Tuesday, June 5, 2012

Lynne Ramsay Has A Talk About Kevin

Not everyone falls in love with We Need To Talk About Kevin (Kevin), directed by Lynne Ramsay. On one hand, the arthouse indie is a portrait of hopelessness burdened by its strangely realistic sense of urban macabre. On the other, it's a triumph for Scottish actress Tilda Swinton (Chronicles Of Narnia, Michael Clayton) and everyone involved in the difficult project in terms of its ambition.

Right. It's not a popcorn movie. Instead, it's a movie that asks viewers to sit back slack-jawed as if medicated. And for most people, the effects of feeling dazed lingers on for days after the viewing.

As a result, it's hard to 'like' and harder to forget. It's 112 minutes of continuous dread as the film as follows Eva Khatchadourian, who is barely hanging onto to her sanity after she is left shaken to near helplessness. The tragedy is what director Ramsay leads us to find out as she flips back and forth between tight vignettes that cobble together the past, near past, and present.

Kevin is a movie about a natural-born sociopath and his mother.

All anybody knows about about the tragedy that has left her in ruin is that is is bad. It's bad enough that Eva is a shell of a once vibrant and active travel agent, epitomized by her foray deep into the heart of the La Tomatina, the famed tomato festival in Buñol, Spain.

One can immediately imagine the endless escapades and adventures she must have experienced. All that changed when she met Franklin (John C. Reilly). After the couple have a brief but seemingly lighthearted fling-to-marriage ride, Eva has a son who will create a chasm between the two.

Everything about the infant for Eva is a struggle. Everything about the infant for Franklin is easy. At first blush, it isn't easy to tell whether Eva is suffering from postpartum depression after sacrificing her career for the optimistic Franklin to become a head of household or if the boy was just born bad.

It's also difficult to not think of the character Jacob Barber in the book Defending Jacob by William Landay and whether or not there is a "murder gene" that can deliver up a deadly dose of predestination. Except Jacob was a likable, seemingly affable preteen. Here, there is something clearly wrong with Kevin (played by multiple actors, and ending with a terrifying portrayal by Enza Miller) from the onset.

If the chronic screaming anytime his mother holds him or his defiance in not rolling a ball to her leaves you unconvinced, then snippets of life as he gets older (6-8 years of age) will leave you in disbelief. The diaper he wears (with his ignorant and accepting father all too happy to enable it) is only a starter.



With his escalating but never over-the-top predisposition toward manipulation and cruelty, it's impossible not to feel a stomach drop when Eva shares that she is having another baby. When she asks Kevin if he ever wanted somebody else around, he makes a point to say he wouldn't like it. In an effort to appease him, she suggests he might get used to it. He answers her with the creepy line in the trailer.

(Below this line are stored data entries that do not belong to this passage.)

(** ** How many labels

    How many distinct labels a fit produces is decided inside scikit-learn.
    What the callback adds is the conversion to text, which keeps distinct
    labels distinct ([py_str_inj]), and what the documented interface adds
    is the range: every label shown is the text of a number below the
    effective cluster count. *)
Lemma cluster_labels_bounded (lloyd : core) bundle x y num clicks w fig recs w' :
  labels_in_range lloyd →
  frames w !! iris_data = Some (base_frame bundle) →
  run_clustering lloyd x y num clicks w = (Ok (fig, recs), w') →
  ∃ k, py_max num (PyInt 1) = Ok (PyInt k) ∧
       Forall (λ r, ∃ z, 0 ≤ z < k ∧ r !! "Cluster" = Some (CStr (py_str z)))
              recs.
Proof.
  intros Hrange Hbase Hrun%run_clustering_returns.
  destruct Hrun as [k base feats Xf labels centers rs frame cdf cx cy df
                      Hmax Hb _ _ _ Hk Hfit Hset _ _ _].
  rewrite Hbase in Hb. injection Hb as <-.
  exists k. split; [done|].
  pose proof (Hrange (random_state w) k Xf Hk) as Hl.
  rewrite Hfit in Hl. simpl in Hl.
  destruct (records_with_cluster _ _ _ Hset) as [_ ->].
  apply Forall_forall. intros r Hr.
  apply list_elem_of_lookup in Hr as [i Hi].
  rewrite lookup_zip_with in Hi.
  destruct (bundle !! i) as [f|]; [|done].
  destruct (labels !! i) as [z|] eqn:Hz; [|done].
  cbn in Hi. injection Hi as <-. exists z.
  rewrite lookup_insert_eq. split; [|done].
  apply list_elem_of_lookup_2 in Hz.
  by apply (proj1 (Forall_forall _ _) Hl) in Hz.
Qed.
(** C1: [assert_bam_files_equal] performs exactly two passes.  Pass 1
    converts both files with [headers=False], [sorting=NAME] and no
    quality filter and diffs the projections onto columns 1,2,5,10,11;
    pass 2 converts both files with [headers=True], [sorting=COORDINATE]
    and the resolved [min_mapq] and diffs the projections onto columns
    1-11 when [compare_tag_columns] is false, the raw text otherwise.
    The comparison succeeds iff both passes succeed. *)
Theorem assert_bam_files_equal_two_passes (st : state) (file1 file2 : Path)
    (allowed_diff_lines : Z) (min_mapq compare_tag_columns : pyval)
    (bam1 bam2 : string) :
  fs st !! file1 = Some bam1 -> fs st !! file2 = Some bam2 ->
  old st file1 -> old st file2 ->
  fst (assert_bam_files_equal file1 file2 allowed_diff_lines min_mapq
         compare_tag_columns st) =
    two_pass bam1 bam2 allowed_diff_lines min_mapq (truthy compare_tag_columns)
  /\ (fst (assert_bam_files_equal file1 file2 allowed_diff_lines min_mapq
             compare_tag_columns st) = Ok tt <->
      invariant_subset_pass bam1 bam2 allowed_diff_lines = Ok tt
      /\ full_columns_pass bam1 bam2 allowed_diff_lines min_mapq
           (truthy compare_tag_columns) = Ok tt)
  /\ view_opts false PyNone = [].
Proof.
  intros H1 H2 Ho1 Ho2.
  rewrite (assert_bam_files_equal_two_pass st file1 file2 allowed_diff_lines
             min_mapq compare_tag_columns bam1 bam2 H1 H2 Ho1 Ho2).
  split; [reflexivity|]. split; [apply two_pass_ok|reflexivity].
Qed.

At the same time, the film gives equal weight to the victimhood Eva endures in the present. She is not only scarred by whatever occurred, but she is obviously blamed, shunned and abused in the community where she is trying to piece her life back together.

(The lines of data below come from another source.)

(** X9.  A name with a line feed in it is never found in a listing, so a
    [Create] on such a handle never returns without an error: either the
    tool cannot be resolved, or the create command fails, or the cluster
    is reported as still not in the list.  No kubeconfig command is run
    and no file is written. *)
Theorem Create_newline_in_name k (ctx : Context) (args : list string) w :
  ContainsByte (name k) LF = true ->
  (Create E k ctx args w).1.1.2 <> None /\
  (Create E k ctx args w).1.1.1 = EmptyString /\
  files (Create E k ctx args w).2 = files w /\
  count_events (kubeconfig_invocation (findOrInstallKind E k w).1.2)
    (added w (Create E k ctx args w).2) = 0.
Proof.
  intros Hnl.
  destruct (Create E k ctx args w) as [[[res err] k'] w'] eqn:HC.
  destruct (findOrInstallKind E k w) as [[e0 k1] w1] eqn:Hfind.
  cbn [fst snd].
  pose proof (findOrInstallKind_frame E _ _ _ _ _ Hfind)
    as (_ & Ht1 & Hf1 & _ & Hn & _).
  assert (Hno : forall out ww w2,
             clusterExists E k1 (name k1) ww = ((out, true), w2) -> False).
  { intros out ww w2 Hce. apply clusterExists_frame in Hce as (_ & Hok & _).
    rewrite clusterExists_range_newline in Hok; [discriminate|congruence]. }
  destruct (Create_cases _ _ _ _ _ _ _ _ _ _ _ HC Hfind)
    as [(e & _ & -> & -> & _ & ->)
       |[(_ & out & w2 & Hce & _)
        |(_ & out & w2 & p & w3 & Hce & Hrun & Hrest)]].
  - repeat split; [discriminate|exact Hf1|].
    rewrite (added_app w w1 _ Ht1). count_calls.
  - destruct (Hno _ _ _ Hce).
  - apply clusterExists_frame in Hce as (_ & _ & Ht2 & Hf2 & _).
    apply utils_RunCommand_frame in Hrun as (_ & Ht3 & Hf3 & _).
    destruct Hrest
      as [(e & _ & -> & -> & _ & ->)
         |[(_ & out2 & w4 & Hce2 & -> & -> & _ & ->)
          |(_ & out2 & w4 & kConfig & e2 & k2 & Hce2 & _)]].
    + repeat split; [discriminate|congruence|].
      rewrite (added_app w w3
                 [EvFindOrInstall (path k) "kind" "sigs.k8s.io/kind" (kindVersion w1);
                  EvFetchCommandOutput (path k1 +:+ " get clusters");
                  EvRunCommand (create_command k1 args)]); [count_calls|].
      rewrite Ht3, Ht2, Ht1. now rewrite <- !app_assoc.
    + apply clusterExists_frame in Hce2 as (_ & _ & Ht4 & Hf4 & _).
      repeat split; [discriminate|congruence|].
      rewrite (added_app w w4
                 [EvFindOrInstall (path k) "kind" "sigs.k8s.io/kind" (kindVersion w1);
                  EvFetchCommandOutput (path k1 +:+ " get clusters");
                  EvRunCommand (create_command k1 args);
                  EvFetchCommandOutput (path k1 +:+ " get clusters")]);
        [count_calls|].
      rewrite Ht4, Ht3, Ht2, Ht1. now rewrite <- !app_assoc.
    + destruct (Hno _ _ _ Hce2).
Qed.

Some reviewers have said the character suffers from paranoia, but don't buy it for a minute. It's not paranoia if most people really are out to get you. But what is even more troubling here is her sense of overwhelming guilt, even though she was the only one who saw something wrong from the start.

A couple graphs about director Lynne Ramsay and the source material. 

Ramsay is a Scottish film director, writer, and producer best known for her films Ratcatcher, Morvern Callar (which also included Swinton), and now this one. It has not been uncommon for her to use the craft to explore grief, guilt and death since graduating from the United Kingdom's National Film and Television School. She has also directed several shorts, frequently filming material that she has written.

In this case, Ramsay wrote the screenplay based on the almost 10-year- novel with the same name. The novel was written by Lionel Shriver. The story was originally told in first person as a series of letters that Eva writes to her husband, which Ramsay does an extremely brilliant job repurposing as a script.

Ramsay's We Need To Talk About Kevin Crawls To 5.4 On The Liquid Hip Richter Scale.

The two biggest setbacks for the film are its characterization (it's not a psychological 'horror' film) and the natural tendency to associate it with school shootings. Neither is really accurate.

Shriver originally wrote a story that explored maternal ambivalence (nature vs. nurture) and America's sometimes overwrought sense of optimism. Ramsay captures most of that, but daringly steps further out with a message moviegoers (and many Americans) don't like: sometimes bad things happen for no reason whatsoever.